BECK: In 133 B.C., the decline of the Roman Republic begins and they start to redistribute the land. They started seizing illegally occupied by the rich, the lands illegally occupied by the rich, and they gave it to the poor. They put caps on the amount of acreage that one man could own. If it exceeded that, it was given to the poor.

They didn't have approval from the senate. They didn't wait around for the senate. They just went around them and did it anyway.

 

I would argue that this is a mischaracterization of the dispute.

 

The lands seized from defeated powers were almost always treated as public lands, and were then leased for income to wealthy Romans.

 

One problem with this practice was that it meant that Rome's public lands in effect became the property of only those Romans who were cash-rich enough to lease them.

 

Another property with this practice was that it favored system insiders who manipulated the leasing system to get the best lands for themselves at favorable rates.

 

The land reforms proposed by the Gracchi would have saved the Republic if they had actually been successful.

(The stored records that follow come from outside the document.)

Lemma insert_fits lo b b1 a :
  pieces lo (b1 ++ a) → bt_sorted (lo - 1) (b1 ++ a) → fits b b1 a → lo ≤ off_ b →
  let l := bt_insert (max_off_ b) b (b1 ++ a) in
  pieces lo l ∧ bt_sorted (lo - 1) l ∧ (∀ x, held l x ↔ held (b1 ++ a) x ∨ in_buf b x) ∧
  (∀ m, Forall (λ p, p.1 ≤ m) (b1 ++ a) → max_off_ b ≤ m → Forall (λ p, p.1 ≤ m) l).
Proof.
  intros Hps Hs (Hp & Hf & Hb1 & Ha & Hne) Hlo. apply part_bounds in Hp as Hb.
  assert (Hlt : Forall (λ p, p.1 < max_off_ b) b1).
  { destruct Hne as [?|(? & Hx & _)]; [|eapply Forall_impl; [exact Hx|]; cbn; lia].
    eapply Forall_impl; [exact Hb1|]. cbn. lia. }
  assert (HltS : Forall (λ p, p.1 ≤ off_ b ∧ p.1 < blen S) b1).
  { eapply Forall_impl; [exact (proj2 (Forall_and _ _) (conj Hb1 Hlt))|]. cbn. lia. }
  destruct (pieces_app lo b1 a Hps Hs) as (lo' & Hlo' & _ & Hpa).
  assert (Hmid : Forall (λ p, max_off_ b < p.1) a → bt_sorted (max_off_ b) a →
    pieces lo (b1 ++ (max_off_ b, b) :: a) ∧ bt_sorted (lo - 1) (b1 ++ (max_off_ b, b) :: a)).
  { intros Hgt Hsa. split; [|by apply sorted_put; [done|cbn; lia|done|done]].
    apply (pieces_put lo b1 a); [done..| |by apply (pieces_lo lo')].
    destruct Hne as [?|(? & _ & ->)]; [by left|by right]. }
  destruct a as [|[k c] a].
  - cbn zeta. rewrite bt_insert_middle by (done || constructor).
    destruct Hmid as [H1 H2]; [constructor|done|]. split_and!; [done..| |].
    + intros x. rewrite !held_app, held_cons. unfold held. rewrite !Exists_nil. tauto.
    + intros m Hm Hbm. rewrite app_nil_r in Hm. apply Forall_app. split; [done|]. by constructor.
  - cbn [pieces] in Hpa. destruct Hpa as (Hpc & -> & _ & Hnc & Hpa). apply part_bounds in Hpc as Hc.
    apply bt_sorted_app_r in Hs as Hsa. destruct Hsa as (lo2 & _ & Hsa).
    destruct (Z.eq_dec (max_off_ c) (max_off_ b)) as [Heq|Hneq].
    + destruct Hnc as [?|[-> Hend]]; [lia|]. cbn zeta. rewrite Heq, bt_insert_present by done. split_and!.
      * apply (pieces_put lo b1 [(max_off_ c, c)]); [done..| |done]. right. by rewrite <- Heq.
      * apply (sorted_put _ b1 []); [|cbn; lia|done|done].
        rewrite app_nil_r. apply bt_sorted_app_l in Hs. exact Hs.
      * intros x. rewrite !held_app, !held_cons. unfold held, in_buf. rewrite !Exists_nil. split; [tauto|].
        intros [[?|[?|[]]]|?]; [tauto|lia|tauto].
      * intros m Hm Hbm. apply Forall_app in Hm as [Hm _]. apply Forall_app. split; [done|]. by constructor.
    + assert (Hgt : Forall (λ p, max_off_ b < p.1) ((max_off_ c, c) :: a)).
      { constructor; [cbn; lia|]. eapply Forall_impl; [by apply bt_sorted_above|]. cbn. lia. }
      cbn zeta. rewrite bt_insert_middle by done.
      destruct Hmid as [H1 H2]; [done|cbn; split; [lia|done]|]. split_and!; [done..| |].
      * intros x. rewrite !held_app, !held_cons. tauto.
      * intros m Hm Hbm. apply Forall_app in Hm as [? ?]. apply Forall_app. split; [done|]. by constructor.
Qed.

After the fall of Rome, Byzantium solved its land-ownership problems by breaking the backs of the landlord class and undertaking successive land reforms not very different from what the Gracchi proposed - and Constantinople stood for 1000 years more than Rome as a result.

 

I think Beck is blinded by the "poor people vs. rich people" aspect of the public lands dispute, and immediately jumps in on the side of the aristocracy by reflex. Taking the Gracchi's side would actually be even more useful to the just-so story he's trying to tell - it would be very, very easy to depict the enemies of the Gracchi as profiteering politicians trying to loot the public lands for themselves, in the manner of machine politicians of the modern era.

 

 

CLAIM: Octavian refused to be called Caesar.

 

BECK: He went a step further. He refused to be called Caesar. Remember, he was the adopted son of Caesar. No, he didn't want to be a dictator. No. Instead, he disguised himself, he was an autocratic ruler, he took the title of Princeps, which is "first citizen."

 

I think this is a fairly harmless error on Beck's part. I think he meant to say that Augustus never called himself Emperor. His point appears to be that Augustus was an emperor who never called himself one, and founded an imperial dynasty while pretending to restore Republican forms. And that's certainly true. The political value to Octavian of the Caesar cognomen is a little too inside-baseball for Beck.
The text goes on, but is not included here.